The 9‐AC block is chloride‐sensitive and 9‐AC can access from both sides of the plasma membrane. (A) Dose dependency of the extracellularly applied 9‐AC on the maximum amount of motor charge moved, Q _max, measured with extracellular 9‐AC concentrations of 0.05, 0.5, 5, 50, 500 and 5000 μm. The effect on Q _max is presented as relative reduction. Circles labelled ‘CsCl’, the control condition with intracellular solution containing 135 mm CsCl. Triangles labelled ‘Cs₂ SO ₄’, intracellular chloride concentration reduced by substituting 115 mm chloride with sulfate in the patch pipette. Squares labelled ‘redCl’, both intracellular and extracellular chloride concentrations reduced by substituting 130 mm CsCl with gluconate in both the patch‐pipette and bath solutions. This latter condition significantly shifted the dose dependency to the left. Lines indicate logistic‐function fits (Eqn (3)) with estimates of the IC ₅₀ and the slope parameter, respectively, of 928 ± 66, 1012 ± 192, 79 ± 14 μm and 0.82 ± 0.04, 0.56 ± 0.06, 0.71 ± 0.08 for the three conditions. (B) The relative reduction in Q _max in response to extracellular application of 500 μm 9‐AC, using the indicated intracellular solutions, patch configuration, drugs and cell types. Labelling on the abscissae has the following meaning. ‘CsCl’ (n = 11 for OHCs, n = 11 for HEK 293 cells), ‘Cs₂ SO ₄’ (n = 5), and ‘redCl’ (n = 4), as in panel A. ‘9‐AC _i’, 500 μm 9‐AC in the patch solution (n = 5 for OHCs, n = 5 for HEK 293 cells). ‘InOut’, inside‐out excised‐patch configuration (n = 3); all other measurements were made in the whole‐cell configuration.

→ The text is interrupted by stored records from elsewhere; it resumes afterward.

(* ===== verification/SocketClient.v ===== *)
(** * The realtime client

    [frontend/src/services/chat-socket.service.ts]: the connection of the chat page, its
    listeners, the calls that wait for the connection and then for an acknowledgement, and
    the conversation that is joined again after every reconnection.

    The socket itself is socket.io-client's: whether it is connected, and whether it will
    reconnect by itself, is what its events say ([SocketEvent]).  The service makes a new
    one after [disconnect], so a socket has a number; the service hears nothing of a socket
    it has dropped, because it has removed its listeners. *)

From S2P Require Import Prelude JsText View.
Open Scope Z_scope.

(** ** Data *)

(** [socket.connected] and [socket.active]. *)
Record Socket := mkSocket {
  sk_id : nat;
  sk_connected : bool;
  sk_active : bool;
}.

(** The payload of a call of [emitWithAck]. *)
Inductive Emission :=
  | join_conversation (conversationId : jsstring)
  | leave_conversation (conversationId : jsstring)
  | send_message (conversationId content : jsstring) (attachmentId : option jsstring)
  | mark_conversation_read (conversationId : jsstring)
  | typing_presence_updated (conversationId : jsstring) (isTyping : bool).

(** How far a call is: in [waitForConnection], sent, or settled; it fails with an error
    payload, or with the error of the acknowledgement's timeout. *)
Inductive CallState :=
  | WaitingForConnection
  | WaitingForAck
  | Fulfilled
  | RejectedWith (error : ChatSocketError)
  | AckTimedOut.

Record SocketCall := mkSocketCall {
  sc_socket : nat;
  sc_emission : Emission;
  sc_state : CallState;
}.

(** The sets of listeners, and what a listener is called with. *)
Inductive ListenerKind := KMessage | KPreview | KConnection | KRead | KTyping | KModeration | KError.
#[export] Instance ListenerKind_eq_dec : EqDecision ListenerKind.
Proof. solve_decision. Defined.

Inductive Notice :=
  | NMessage (message : RealtimeMessage)
  | NPreview (preview : ConversationPreviewUpdate)
  | NConnection (state : ChatConnectionState)
  | NRead (conversationId : jsstring)
  | NTyping (typing : TypingPresenceUpdate)
  | NModeration (conversationId : jsstring) (result : MessageModerationResult)
  | NError (error : ChatSocketError).

Definition kind_of (n : Notice) : ListenerKind :=
  match n with
  | NMessage _ => KMessage | NPreview _ => KPreview | NConnection _ => KConnection
  | NRead _ => KRead | NTyping _ => KTyping | NModeration _ _ => KModeration | NError _ => KError
  end.

(** [ChatSocketService], with the calls made so far, what has been put on the wire (by
    which socket), and what the listeners have been called with. *)
Record ChatSocketService := mkService {
  cs_socket : option Socket;
  cs_connectionState : ChatConnectionState;
  cs_activeConversationId : option jsstring;
  cs_listeners : list (ListenerKind * nat);
  cs_sockets : nat;
  cs_next : nat;
  cs_calls : gmap nat SocketCall;
  cs_wire : list (nat * Emission);
  cs_notices : list (nat * Notice);
}.

Definition new_service : ChatSocketService :=
  mkService None disconnected None [] 0 0 ∅ [] [].

Inductive ServiceEvent :=
  | ConnectCalled
  | DisconnectCalled
  | Subscribed (kind : ListenerKind) (listener : nat)
  | Unsubscribed (kind : ListenerKind) (listener : nat)
  | Called (emission : Emission)
  (* of the socket of the service *)
  | SocketConnect
  | SocketDisconnect (active : bool)
  | ReconnectAttempt
  | ConnectError (active : bool) (data : option ChatSocketError) (message : jsstring)
  | ConnectionStatusChanged (state : option ChatConnectionState)
  | ServerEvent (notice : Notice)
  (* of a call *)
  | CallTimeout (id : nat)
  | AckReceived (id : nat) (error : option ChatSocketError).

(** ** Changes of the state *)

Definition with_socket (socket : option Socket) (s : ChatSocketService) : ChatSocketService :=
  mkService socket (cs_connectionState s) (cs_activeConversationId s) (cs_listeners s)
    (cs_sockets s) (cs_next s) (cs_calls s) (cs_wire s) (cs_notices s).
Definition with_active (id : option jsstring) (s : ChatSocketService) : ChatSocketService :=
  mkService (cs_socket s) (cs_connectionState s) id (cs_listeners s) (cs_sockets s)
    (cs_next s) (cs_calls s) (cs_wire s) (cs_notices s).
Definition with_listeners (l : list (ListenerKind * nat)) (s : ChatSocketService)
    : ChatSocketService :=
  mkService (cs_socket s) (cs_connectionState s) (cs_activeConversationId s) l (cs_sockets s)
    (cs_next s) (cs_calls s) (cs_wire s) (cs_notices s).
Definition with_calls (calls : gmap nat SocketCall) (wire : list (nat * Emission))
    (s : ChatSocketService) : ChatSocketService :=
  mkService (cs_socket s) (cs_connectionState s) (cs_activeConversationId s) (cs_listeners s)
    (cs_sockets s) (cs_next s) calls wire (cs_notices s).

(** [for (const listener of this.listeners) listener(payload)]. *)
Definition call_listeners (n : Notice) (s : ChatSocketService) : ChatSocketService :=
  let called := filter (λ l : ListenerKind * nat, l.1 = kind_of n) (cs_listeners s) in
  mkService (cs_socket s) (cs_connectionState s) (cs_activeConversationId s) (cs_listeners s)
    (cs_sockets s) (cs_next s) (cs_calls s) (cs_wire s)
    (cs_notices s ++ map (λ l, (l.2, n)) called).

Definition emitError (error : ChatSocketError) (s : ChatSocketService) : ChatSocketService :=
  call_listeners (NError error) s.

Definition setConnectionState (state : ChatConnectionState) (s : ChatSocketService)
    : ChatSocketService :=
  call_listeners (NConnection state)
    (mkService (cs_socket s) state (cs_activeConversationId s) (cs_listeners s) (cs_sockets s)
       (cs_next s) (cs_calls s) (cs_wire s) (cs_notices s)).

Definition socket_not_ready : ChatSocketError :=
  mkSocketError (js "SOCKET_NOT_READY") (js "Realtime chat is not connected") None.

(** [socket.connect()]. *)
Definition lib_connect (k : Socket) : Socket := mkSocket (sk_id k) (sk_connected k) true.

(** ** Calls *)

Definition new_call (c : SocketCall) (wire : list (nat * Emission)) (s : ChatSocketService)
    : ChatSocketService :=
  mkService (cs_socket s) (cs_connectionState s) (cs_activeConversationId s) (cs_listeners s)
    (cs_sockets s) (S (cs_next s)) (<[cs_next s := c]> (cs_calls s)) (cs_wire s ++ wire)
    (cs_notices s).

(** [emitWithAck], up to its first wait: [waitForConnection] runs at once. *)
Definition emitWithAck (e : Emission) (s : ChatSocketService) : ChatSocketService :=
  match cs_socket s with
  | None =>
      new_call (mkSocketCall 0 e (RejectedWith socket_not_ready)) [] (emitError socket_not_ready s)
  | Some k =>
      if sk_connected k then new_call (mkSocketCall (sk_id k) e WaitingForAck) [(sk_id k, e)] s
      else
        new_call (mkSocketCall (sk_id k) e WaitingForConnection) []
          (if sk_active k then s else with_socket (Some (lib_connect k)) s)
  end.

(** [joinConversation], [leaveConversation] and the other methods that emit. *)
Definition call (e : Emission) (s : ChatSocketService) : ChatSocketService :=
  match e with
  | join_conversation c => emitWithAck e (with_active (Some c) s)
  | leave_conversation c =>
      emitWithAck e
        (if bool_decide (cs_activeConversationId s = Some c) then with_active None s else s)
  | _ => emitWithAck e s
  end.

Definition waiting_on (k : nat) (c : SocketCall) : bool :=
  bool_decide (sc_socket c = k) && match sc_state c with WaitingForConnection => true | _ => false end.

Definition set_call_state (st : CallState) (c : SocketCall) : SocketCall :=
  mkSocketCall (sc_socket c) (sc_emission c) st.

(** The calls that wait for a socket, oldest first. *)
Definition waiting_emissions (k : nat) (s : ChatSocketService) : list (nat * Emission) :=
  omap (λ id, c ← cs_calls s !! id; if waiting_on k c then Some (k, sc_emission c) else None)
    (seq 0 (cs_next s)).

(** [handleConnect] of every call that waits for the socket. *)
Definition release_waiting (k : nat) (s : ChatSocketService) : ChatSocketService :=
  with_calls ((λ c, if waiting_on k c then set_call_state WaitingForAck c else c) <$> cs_calls s)
    (cs_wire s ++ waiting_emissions k s) s.

(** [handleDisconnect] and [handleConnectError]. *)
Definition reject_waiting (k : nat) (error : ChatSocketError) (s : ChatSocketService)
    : ChatSocketService :=
  with_calls ((λ c, if waiting_on k c then set_call_state (RejectedWith error) c else c) <$> cs_calls s)
    (cs_wire s) s.

(** ** The steps *)

Definition connect (s : ChatSocketService) : ChatSocketService :=
  match cs_socket s with
  | Some k => if sk_connected k then s else with_socket (Some (lib_connect k)) s
  | None =>
      let s := setConnectionState connecting s in
      mkService (Some (mkSocket (S (cs_sockets s)) false true)) (cs_connectionState s)
        (cs_activeConversationId s) (cs_listeners s) (S (cs_sockets s)) (cs_next s)
        (cs_calls s) (cs_wire s) (cs_notices s)
  end.

Definition disconnect (s : ChatSocketService) : ChatSocketService :=
  setConnectionState disconnected (with_socket None (with_active None s)).

(** [Set.add] and [Set.delete]; [onConnectionState] calls its listener at once. *)
Definition subscribe (kind : ListenerKind) (l : nat) (s : ChatSocketService) : ChatSocketService :=
  let listeners :=
    if bool_decide ((kind, l) ∈ cs_listeners s) then cs_listeners s
    else cs_listeners s ++ [(kind, l)] in
  let s := with_listeners listeners s in
  match kind with
  | KConnection =>
      mkService (cs_socket s) (cs_connectionState s) (cs_activeConversationId s) (cs_listeners s)
        (cs_sockets s) (cs_next s) (cs_calls s) (cs_wire s)
        (cs_notices s ++ [(l, NConnection (cs_connectionState s))])
  | _ => s
  end.
Definition unsubscribe (kind : ListenerKind) (l : nat) (s : ChatSocketService)
    : ChatSocketService :=
  with_listeners (filter (λ x, x ≠ (kind, l)) (cs_listeners s)) s.

(** The [connect] handler of the service, then those of the calls. *)
Definition on_connect (k : Socket) (s : ChatSocketService) : ChatSocketService :=
  let s := with_socket (Some (mkSocket (sk_id k) true true)) s in
  let s := setConnectionState connected s in
  let s :=
    match cs_activeConversationId s with
    | Some c => if truthy c then call (join_conversation c) s else s
    | None => s
    end in
  release_waiting (sk_id k) s.

Definition on_disconnect (k : Socket) (active : bool) (s : ChatSocketService)
    : ChatSocketService :=
  reject_waiting (sk_id k) socket_not_ready
    (setConnectionState disconnected (with_socket (Some (mkSocket (sk_id k) false active)) s)).

Definition connection_error (data : option ChatSocketError) (message : jsstring)
    : ChatSocketError :=
  match data with
  | Some error => error
  | None => mkSocketError (js "CONNECTION_ERROR") message None
  end.

Definition on_connect_error (k : Socket) (active : bool) (error : ChatSocketError)
    (s : ChatSocketService) : ChatSocketService :=
  let s := with_socket (Some (mkSocket (sk_id k) false active)) s in
  reject_waiting (sk_id k) error
    (emitError error (setConnectionState (if active then reconnecting else disconnected) s)).

Definition settle_call (id : nat) (st : CallState) (s : ChatSocketService) : ChatSocketService :=
  with_calls (alter (set_call_state st) id (cs_calls s)) (cs_wire s) s.

Definition service_step (s : ChatSocketService) (e : ServiceEvent) : ChatSocketService :=
  match e with
  | ConnectCalled => connect s
  | DisconnectCalled => disconnect s
  | Subscribed kind l => subscribe kind l s
  | Unsubscribed kind l => unsubscribe kind l s
  | Called e => call e s
  | CallTimeout id =>
      match sc_state <$> cs_calls s !! id with
      | Some WaitingForConnection => settle_call id (RejectedWith socket_not_ready) s
      | Some WaitingForAck => settle_call id AckTimedOut s
      | _ => s
      end
  | AckReceived id error =>
      match sc_state <$> cs_calls s !! id, error with
      | Some WaitingForAck, None => settle_call id Fulfilled s
      | Some WaitingForAck, Some error => settle_call id (RejectedWith error) (emitError error s)
      | _, _ => s
      end
  | SocketConnect | SocketDisconnect _ | ReconnectAttempt | ConnectError _ _ _
  | ConnectionStatusChanged _ | ServerEvent _ =>
      match cs_socket s with
      | None => s
      | Some k =>
          match e with
          | SocketConnect => on_connect k s
          | SocketDisconnect active => on_disconnect k active s
          | ReconnectAttempt => setConnectionState reconnecting s
          | ConnectError active data message =>
              on_connect_error k active (connection_error data message) s
          | ConnectionStatusChanged (Some state) => setConnectionState state s
          | ServerEvent n => call_listeners n s
          | _ => s
          end
      end
  end.

Definition serve (events : list ServiceEvent) : ChatSocketService :=
  foldl service_step new_service events.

Data for the bar labelled ‘OHC/CsCl’ are the same as those for the bar labelled ‘Control’ in Fig. 2D. Notice for OHCs, only intracellular and extracellular chloride substitution with gluconate (redCl; n = 4) increased the relative reduction in Q _max compared with CsCl control. That is, the blocking efficacy of extracellular 9‐AC was increased by lowering the OHC [Cl⁻] gradient by reducing the intra‐ and extracellular [Cl⁻]. Notice for HEK 293 cells, the addition of 9‐AC to the cytosol (9‐AC _i; n = 5) decreased the blocking efficacy of extracellularly applied 9‐AC.

Figure 5

Extracellular 9‐AC reduces intracellular pH. (A) Fluorescence monitoring of the time course of intracellular pH, using the fluorescence dye BCECF, in response to extracellular 500 μm 9‐AC. Numbers in the bottom right corners of the fluorescence images indicate time in seconds. The region of interest indicated by the red rectangle in the middle of the isolated OHC was chosen to calculate fluorescence intensity values, F, normalized to the averaged initial value F₀ recorded at the beginning of the experiment. (B) Time course of the relative fluorescence intensity for the cell in A. Including DMSO in the perfusion fluid resulted in a larger and faster fluorescence signal (right panel) than when 9‐AC alone was present (left panel). Red lines indicate single exponential fits with time constants of 6.7 ± 1.1 s and 1.5 ± 0.3 s, respectively, in the absence and presence of DMSO. Scale bar, 10 μm.